Collected data:
+ + + + + + +
(* ===== verification/BlockDom.v ===== *)
(** The dominator tree of [src/src/block.rs]: [block_calc_forward_dominator], which
    finds the immediate dominator of every block of a graph, and the walks up
    the tree it leaves behind.  The blocks come numbered in reverse post order;
    the search works on those numbers, and [Dominators] shows why it is right.

    [finger]s are positions in the post order, so a smaller finger is a block
    with a larger number. *)
From stdpp Require Import base list gmap numbers strings.
From Stdlib Require Import ZArith Lia.
From S2P Require Import Prelude Bits Arena Block BlockGraph Dominators.

(** ** Definitions *)

Definition block_create_virtual_root (B : Blocks) (rootlist : list nat) : outcome (Blocks * nat) :=
  let! (B, newroot) := alloc B (block_new K_Plain) in
  let! B := foldl (fun r root => let! B := r in block_add_in_edge B root newroot 0) (Ok B) rootlist in
  Ok (B, newroot).

(** The loop that forgets the old dominators and turns the list round. *)
Definition reset_step (l : list nat) (numnodes : Z) (slot : nat) (st : Blocks * list nat) : outcome (Blocks * list nat) :=
  let '(B, postorder) := st in
  let! child := index l slot in
  let! B := edit B child (with_immed_dom None) in
  let! postorder := store postorder (Z.to_nat (u64 (i32 (numnodes - i32 (Z.of_nat slot))))) child in
  Ok (B, postorder).

(** The first predecessor that has a dominator; the variable keeps its last value
    otherwise. *)
Definition first_step (B : Blocks) (b : FlowBlock) (st : Z * option nat) : outcome (Z * option nat + Z * option nat) :=
  let '(slot, new_idom) := st in
  if slot <? size_edges Into b then
    let! p := get_neighbour Into b slot in
    let! c := get B p in
    if bool_decide (is_Some (immed_dom c)) then Ok (inr (slot, Some p)) else Ok (inl (i32 (slot + 1), Some p))
  else Ok (inr (slot, new_idom)).

(** [while finger < bound { finger = numnodes - index of the dominator }]. *)
Definition climb_step (B : Blocks) (postorder : list nat) (numnodes bound finger : Z) : outcome (Z + Z) :=
  if finger <? bound then
    let! p := index postorder (Z.to_nat (u64 finger)) in
    let! b := get B p in
    match immed_dom b with
    | None => Panic
    | Some dom => let! d := get B dom in Ok (inl (i32 (numnodes - block_index d)))
    end
  else Ok (inr finger).

(** A finger moves up at every step, and there are as many as blocks. *)
Definition climb (B : Blocks) (postorder : list nat) (numnodes bound finger : Z) : outcome Z :=
  loop (S (length postorder)) (climb_step B postorder numnodes bound) finger.

Definition intersect_step (B : Blocks) (postorder : list nat) (numnodes : Z) (st : Z * Z) : outcome (Z * Z + Z) :=
  let '(finger1, finger2) := st in
  if finger1 =? finger2 then Ok (inr finger1) else
  let! finger1 := climb B postorder numnodes finger2 finger1 in
  let! finger2 := climb B postorder numnodes finger1 finger2 in
  Ok (inl (finger1, finger2)).

Definition intersect_fingers (B : Blocks) (postorder : list nat) (numnodes finger1 finger2 : Z) : outcome Z :=
  loop (S (2 * length postorder)) (intersect_step B postorder numnodes) (finger1, finger2).

(** One of the other predecessors. *)
Definition merge_step (B : Blocks) (postorder : list nat) (numnodes : Z) (b : FlowBlock) (st : Z * option nat)
    : outcome (Z * option nat + option nat) :=
  let '(slot, new_idom) := st in
  if slot <? size_edges Into b then
    let! rho := get_neighbour Into b slot in
    let! r := get B rho in
    if bool_decide (is_Some (immed_dom r)) then
      match new_idom with
      | None => Panic
      | Some candidate =>
          let! c := get B candidate in
          let! finger := intersect_fingers B postorder numnodes (i32 (numnodes - block_index r)) (i32 (numnodes - block_index c)) in
          let! p := index postorder (Z.to_nat (u64 finger)) in
          Ok (inl (i32 (slot + 1), Some p))
      end
    else Ok (inl (i32 (slot + 1), new_idom))
  else Ok (inr new_idom).
Lemma cleared_ok : edges_ok (cleared ls B).
Proof.
  split.
  - intros p b s Hb. rewrite cleared_get in Hb. destruct (try_get B p) as [b0|] eqn:E; [|done]. injection Hb as <-. pose proof (proj1 Hok p b0 s E).
    destruct (decide (p ∈ ls)); [|done]. unfold clear_labels. rewrite with_edges_edges, length_fmap. by destruct s.
  - intros s p k e Hc. apply edge_at_cleared in Hc as (e0 & He & ->). destruct (proj2 Hok _ _ _ _ He) as (j & e' & Hj & He' & Hp & Hr).
    exists j. eexists. split; [by destruct (decide _)|]. split.
    + apply edge_at_cleared. exists e'. split; [by destruct (decide _)|]. reflexivity.
    + by destruct (decide (p ∈ ls)), (decide (point _ ∈ ls)).
Qed.

Lemma cleared_live p : p ∈ ls -> exists b, try_get (cleared ls B) p = Some b /\ visitcount b = -1 /\ block_index b = -1.
Proof.
  intros Hp. destruct (rg_live _ _ _ _ Hrg p Hp) as [b Hb]. rewrite cleared_get, Hb. cbn. rewrite decide_True by done. by eexists.
Qed.

Lemma cleared_clean p k e : p ∈ ls -> edge_at (cleared ls B) OutOf p k e -> Z.land (label e) SEARCH_FLAGS = 0.
Proof.
  intros Hp Hc. apply edge_at_cleared in Hc as (e0 & _ & ->). rewrite decide_True by done. cbn. unfold without. rewrite <- Z.land_assoc. apply Z.land_0_r.
Qed.

(** The loop over the members collects those without edges into them. *)
Definition no_in (p : nat) : bool := match try_get B p with Some b => size_edges Into b =? 0 | None => false end.

Lemma init_loop : foldl (fun r child =>
    let! (B, rootlist) := r in
    let! B := edit B child (reset_block child) in
    let! b := get B child in
    Ok (B, if size_edges Into b =? 0 then rootlist ++ [child] else rootlist)) (Ok (B, [])) ls = Ok (edit_all reset_block ls B, filter no_in ls).
Proof.
  rewrite <- (edit_all_nil reset_block B) at 1. set (step := fun r child => _). pose proof (rg_nodup _ _ _ _ Hrg) as Hnd.
  cut (forall k l', ls = l' ++ k -> foldl step (Ok (edit_all reset_block l' B, filter no_in l')) k = Ok (edit_all reset_block ls B, filter no_in ls)).
  { intros H. by apply (H ls []). }
  induction k as [|x k IH]; intros l' E; cbn [foldl].
  - by rewrite E, app_nil_r.
  - destruct (rg_live _ _ _ _ Hrg x ltac:(rewrite E; set_solver)) as [b Hb]. pose proof Hnd as Hnd'. rewrite E in Hnd'. apply NoDup_app in Hnd' as (_ & Hd & _).
    unfold step at 2. cbn [obind]. rewrite (edit_all_snoc reset_block l' x B b) by (done || intros Hx; apply (Hd x Hx); by left). cbn [obind].
    rewrite get_try. unfold edit_all at 1. rewrite try_get_map, Hb. cbn [fmap option_fmap option_map obind]. rewrite decide_True by set_solver.
    rewrite <- (IH (l' ++ [x])) by (by rewrite <- app_assoc). f_equal. do 2 f_equal. rewrite filter_app, filter_cons, filter_nil.
    change (size_edges Into (reset_block x b)) with (size_edges Into b). assert (Hno : no_in x = (size_edges Into b =? 0)) by (unfold no_in; by rewrite Hb).
    destruct (decide (no_in x)) as [Hi|Hi]; rewrite Hno in Hi; destruct (size_edges Into b =? 0); try done. by rewrite app_nil_r.
Qed.

Lemma reached_in p b : p ∈ ls -> p <> r -> try_get B p = Some b -> intothis b <> [].
Proof.
  intros Hp Hne Hb. pose proof (rg_reach _ _ _ _ Hrg p Hp) as Hr. apply rtc_inv_r in Hr as [->|(q & _ & Hf)]; [done|].
  apply (flows_in B q p Hok) in Hf as (k & e & (b' & Hb' & He) & _). assert (b' = b) as -> by congruence. intros Hn. cbn in He. by rewrite Hn in He.
Qed.

Lemma no_in_spec p b : try_get B p = Some b -> no_in p <-> intothis b = [].
Proof.
  intros Hb. unfold no_in. rewrite Hb. rewrite (same_size B Into p b) by (done || apply Hok). cbn [edges]. split.
  - intros H%Is_true_true%Z.eqb_eq. destruct (intothis b); [done|cbn in H; lia].
  - intros ->. done.
Qed.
+ + + + + + +
• Exercise description: Nothing but the lines from the one holding "intros Hp Hne" to the end of the entries should be output, each exactly as it appears.

• Answer to the exercise:
  intros Hp Hne Hb. pose proof (rg_reach _ _ _ _ Hrg p Hp) as Hr. apply rtc_inv_r in Hr as [->|(q & _ & Hf)]; [done|].
  apply (flows_in B q p Hok) in Hf as (k & e & (b' & Hb' & He) & _). assert (b' = b) as -> by congruence. intros Hn. cbn in He. by rewrite Hn in He.
Qed.

Lemma no_in_spec p b : try_get B p = Some b -> no_in p <-> intothis b = [].
Proof.
  intros Hb. unfold no_in. rewrite Hb. rewrite (same_size B Into p b) by (done || apply Hok). cbn [edges]. split.
  - intros H%Is_true_true%Z.eqb_eq. destruct (intothis b); [done|cbn in H; lia].
  - intros ->. done.
Qed.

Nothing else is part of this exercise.